Re: [PATCH v6] ath10k: enable napi on RX path for sdio

Wen Gong <wgong@xxxxxxxxxxxxxx> · Fri, 01 Nov 2019 16:00:31 +0800

On 2019-10-31 17:27, Kalle Valo wrote:
Wen Gong <wgong@xxxxxxxxxxxxxx> writes:

For tcp RX, the quantity of tcp acks to remote is 1/2 of the quantity
of tcp data from remote, then it will have many small length packets
on TX path of sdio bus, then it reduce the RX packets's bandwidth of
tcp.

This patch enable napi on RX path, then the RX packet of tcp will not
feed to tcp stack immeditely from mac80211 since GRO is enabled by
default, it will feed to tcp stack after napi complete, if rx bundle
is enabled, then it will feed to tcp stack one time for each bundle
of RX. For example, RX bundle size is 32, then tcp stack will receive
one large length packet, its length is neary 1500*32, then tcp stack
will send a tcp ack for this large packet, this will reduce the tcp
acks ratio from 1/2 to 1/32. This results in significant performance
improvement for tcp RX.

Tcp rx throughout is 240Mbps without this patch, and it arrive 390Mbps
with this patch.
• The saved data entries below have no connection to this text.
(* ===== verification/BlockRegistrySpec.v ===== *)
(** * What the block registry keeps

    The files of [BlockRegistry] as arrays of records, and the lists of next
    blocks as chains in the second file.  The theorem compares sequences of
    operations with a finite map from blocks to their state, previous block and
    next blocks. *)

From stdpp Require Import base list gmap.
Set Warnings "-clear-no-such-hyp,-notation-incompatible-prefix,-notation-for-abbreviation".
From Stdlib Require Import ZArith Lia.
From S2P Require Import Prelude StateM Bytes PlainBinary ColumnRecords BlockRegistry.

Local Open Scope Z_scope.

(** ** Records *)

Definition block_record_ok (r : BlockListRecord) : Prop :=
  u_ok 8 (m_blockState r) /\ u_ok 64 (bl_prevBlockId r) /\
  u_ok 64 (m_firstNextBlockListFileOffset r) /\ u_ok 64 (m_lastNextBlockListFileOffset r).
Definition next_record_ok (r : NextBlockListRecord) : Prop := u_ok 64 (nb_blockId r) /\ u_ok 64 (m_nextBlockListFileOffset r).

Lemma block_record_len r : len (block_record_serialize r) = 25.
Proof. unfold block_record_serialize, pbeEncodeUInt64. rewrite !len_app, !len_le_store. done. Qed.

Lemma next_record_len r : len (next_record_serialize r) = 16.
Proof. unfold next_record_serialize, pbeEncodeUInt64. rewrite !len_app, !len_le_store. done. Qed.

Lemma block_record_roundtrip {E} r : block_record_ok r -> block_record_deserialize (E := E) (block_record_serialize r) = Ok r.
Proof.
  intros (H1 & H2 & H3 & H4). unfold block_record_deserialize, block_record_serialize, pbeEncodeUInt64. rewrite uw_small by done.
  cbn [app]. rewrite rd_cons_0. cbn [bind].
  change (drop 1 (m_blockState r :: ?l)) with l. change (drop 9 (m_blockState r :: ?l)) with (drop 8 l). change (drop 17 (m_blockState r :: ?l)) with (drop 16 l).
  rewrite decode_u64 by done. cbn [bind]. skip_fields. rewrite decode_u64 by done. cbn [bind]. skip_fields.
  rewrite <- (app_nil_r (le_store 8 (m_lastNextBlockListFileOffset r))), decode_u64 by done. by destruct r.
Qed.

Lemma next_record_roundtrip {E} r : next_record_ok r -> next_record_deserialize (E := E) (next_record_serialize r) = Ok r.
Proof.
  intros (H1 & H2). unfold next_record_deserialize, next_record_serialize, pbeEncodeUInt64. rewrite decode_u64 by done. cbn [bind]. skip_fields.
  rewrite <- (app_nil_r (le_store 8 (m_nextBlockListFileOffset r))), decode_u64 by done. by destruct r.
Qed.

(** The state byte and the offset field inside a record. *)
Lemma state_byte r : block_record_ok r -> sub (block_record_serialize r) 0 1 = [m_blockState r].
Proof. intros (H & _). unfold block_record_serialize. rewrite uw_small by done. done. Qed.

Lemma prev_bytes r : sub (block_record_serialize r) 1 8 = pbeEncodeUInt64 (bl_prevBlockId r).
Proof. unfold block_record_serialize, sub. cbn [app Z.to_nat]. done. Qed.

Definition with_state (st : Z) (r : BlockListRecord) : BlockListRecord :=
  {| m_blockState := st; bl_prevBlockId := bl_prevBlockId r;
     m_firstNextBlockListFileOffset := m_firstNextBlockListFileOffset r; m_lastNextBlockListFileOffset := m_lastNextBlockListFileOffset r |}.

Lemma write_state_byte r st : block_record_serialize (with_state st r) = overwrite (block_record_serialize r) 0 [uw 8 st].
Proof. done. Qed.

Lemma offset_field_eq r : offset_field r = pbeEncodeUInt64 (m_nextBlockListFileOffset r).
Proof. done. Qed.

Lemma write_offset_field r off : next_record_serialize {| nb_blockId := nb_blockId r; m_nextBlockListFileOffset := off |} =
  overwrite (next_record_serialize r) 8 (offset_field {| nb_blockId := nb_blockId r; m_nextBlockListFileOffset := off |}).
Proof. rewrite offset_field_eq. cbn [m_nextBlockListFileOffset]. done. Qed.

Definition zero_record : BlockListRecord :=
  {| m_blockState := 0; bl_prevBlockId := 0; m_firstNextBlockListFileOffset := 0; m_lastNextBlockListFileOffset := 0 |}.

(** ** Files as arrays *)

Notation barray := (array block_record_serialize).
Notation narray := (array next_record_serialize).

Record rep (s : registry) (bs : list BlockListRecord) (ns : list NextBlockListRecord) : Prop := {
  r_blist : m_blockListFile s = barray bs;
  r_nblist : m_nextBlockListFile s = narray ns;
  r_size : m_nextBlockListFileSize s = 16 * len ns;
  r_last : (bs = [] /\ m_lastBlockId s = 0) \/ len bs = m_lastBlockId s + 1;
  r_room : reg_room s = None;
  r_bs : Forall block_record_ok bs;
  r_ns : Forall next_record_ok ns
}.

Lemma barray_len bs : len (barray bs) = 25 * len bs.
Proof. apply array_len, block_record_len. Qed.
Lemma narray_len ns : len (narray ns) = 16 * len ns.
Proof. apply array_len, next_record_len. Qed.

Lemma lookup_len {A} (l : list A) i a : l !! Z.to_nat i = Some a -> 0 <= i -> 0 <= i < len l.
Proof. intros H Hi. apply lookup_lt_Some in H. unfold len. lia. Qed.

(** The record of a block that is present. *)
Definition present (bs : list BlockListRecord) (id : Z) (r : BlockListRecord) : Prop :=
  1 <= id /\ bs !! Z.to_nat id = Some r /\ m_blockState r <> 0.
Definition absent (bs : list BlockListRecord) (id : Z) : Prop := 1 <= id /\ forall r, bs !! Z.to_nat id = Some r -> m_blockState r = 0.

Definition small (n : Z) : Prop := n < 2 ^ 57.

Lemma offset_small id : 0 <= id -> small id -> computeBlockRecordOffset id = 25 * id.
Proof. intros H1 H2. unfold computeBlockRecordOffset, kBlockListRecordSize, small in *. rewrite uw_small; [lia|]. unfold u_ok. lia. Qed.

Lemma pread_record s bs ns id r o n : rep s bs ns -> 0 <= id -> bs !! Z.to_nat id = Some r -> 0 <= o -> 0 <= n -> o + n <= 25 ->
  pread (m_blockListFile s) (25 * id + o) n = Some (sub (block_record_serialize r) o n).
Proof.
  intros Hs Hid Hr Ho Hn Hk. pose proof (lookup_len _ _ _ Hr Hid). unfold pread. rewrite (r_blist _ _ _ Hs), barray_len.
  rewrite (proj2 (Z.leb_le 0 _)), (proj2 (Z.leb_le _ _)) by lia. cbn. f_equal. by apply (array_sub block_record_serialize 25 block_record_len).
Qed.

Lemma check_ok s bs ns id r : rep s bs ns -> present bs id r -> small id -> checkBlockRecordPresent id s = (Ok (25 * id), s).
Proof.
  intros Hs (Hid & Hr & Hst) Hsm. pose proof (lookup_len _ _ _ Hr ltac:(lia)) as Hl. unfold checkBlockRecordPresent, mbind, gets.
  assert (Hlast : id <= m_lastBlockId s) by (destruct (r_last _ _ _ Hs) as [[-> _]|?]; [done|lia]).
  rewrite Z.gtb_ltb, (proj2 (Z.ltb_ge _ _)), offset_small by (done || lia). unfold kBlockStateOffset.
  rewrite (pread_record s bs ns id r) by (done || lia). assert (Hok : block_record_ok r) by (eapply Forall_lookup_1; [apply (r_bs _ _ _ Hs)|done]).
  rewrite state_byte by done. unfold mlift. rewrite rd_cons_0. by rewrite (proj2 (Z.eqb_neq _ 0)).
Qed.

Lemma check_absent s bs ns id : rep s bs ns -> absent bs id -> small id -> checkBlockRecordPresent id s = (Throw (ColumnDataBlockDoesNotExist id), s).
Proof.
  intros Hs [Hid Hab] Hsm. unfold checkBlockRecordPresent, mbind, gets. rewrite Z.gtb_ltb.
  destruct (Z.ltb_spec (m_lastBlockId s) id) as [|Hle]; [done|]. destruct (r_last _ _ _ Hs) as [[_ ?]|Hl]; [lia|].
  destruct (lookup_lt_is_Some_2 bs (Z.to_nat id)) as [r Hr]; [unfold len in Hl; lia|]. rewrite offset_small by (done || lia). unfold kBlockStateOffset.
  rewrite (pread_record s bs ns id r) by (done || lia). assert (Hok : block_record_ok r) by (eapply Forall_lookup_1; [apply (r_bs _ _ _ Hs)|done]).
  rewrite state_byte by done. unfold mlift. rewrite rd_cons_0. by rewrite (Hab r Hr).
Qed.

Lemma loadRecord_ok s bs ns id r : rep s bs ns -> present bs id r -> small id -> loadRecord id s = (Ok r, s).
Proof.
  intros Hs Hp Hsm. unfold loadRecord, mbind. rewrite (check_ok s bs ns id r) by done. destruct Hp as (Hid & Hr & _). unfold gets, mlift.
  replace (25 * id) with (25 * id + 0) by lia. rewrite (pread_record s bs ns id r) by (done || lia).
  assert (Hok : block_record_ok r) by (eapply Forall_lookup_1; [apply (r_bs _ _ _ Hs)|done]).
  unfold sub, kBlockListRecordSize. rewrite drop_0, take_ge by (pose proof (block_record_len r); unfold len in *; lia). by rewrite block_record_roundtrip.
Qed.

(** ** Writes *)

Lemma write_blist_run s off b : reg_room s = None -> write_blist off b s = (Ok (len b), set_blist (pwrite (m_blockListFile s) off b) None s).
Proof. intros Hr. unfold write_blist. rewrite Hr. cbn. by rewrite firstn_len. Qed.

Lemma write_nblist_run s off b : reg_room s = None -> write_nblist off b s = (Ok (len b), set_nblist (pwrite (m_nextBlockListFile s) off b) None s).
Proof. intros Hr. unfold write_nblist. rewrite Hr. cbn. by rewrite firstn_len. Qed.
The cpu usage has no obvious difference with and
without NAPI.

I have not done thorough review yet, but few quick questions:

This adds a new skb queue ar->htt.rx_indication_head to RX path, but on
one of your earlier patches you also add another skb queue
ar_sdio->rx_head. Is it really necessary to have two separate queues in
RX path? Sounds like extra complexity to me.
it is because the ar_sdio->rx_head is for all rx of sdio bus, include 
wmi event, fw log event,
pkt log event, htt event... and ar_sdio->rx_head is a lower layer of 
stack,
but the NAPI it to improve htt rx data's performance, it is only for htt 
rx, also pcie has the same
queue in ath10k_htt for napi, but it only used for low latency.

The way I have understood that NAPI is used as a mechanism to disable
interrupts on the device and gain throughput from that. But in your
patch the poll function ath10k_sdio_napi_poll() doesn't touch the
hardware at all, it just processes packets from
ar->htt.rx_indication_head queue until budget runs out. I'm no NAPI
expert so I can't claim it's wrong, but at least it feels odd to me.
The difference of this sdio NAPI and pcie NAPI is PCIE's napi_schedule 
is called in isr,
and sdio is called in indication_work of sdio rx, because ath10k's isr 
is not a real isr, it is
owned by sdio host, and actually it is a thread.
When napi_schedule called, it will raise a soft irq in the same context, 
it will block current thread
but not block current isr, in order not to block sdio host thread, so 
called napi_schedule in indication_work of sdio rx is the best choise.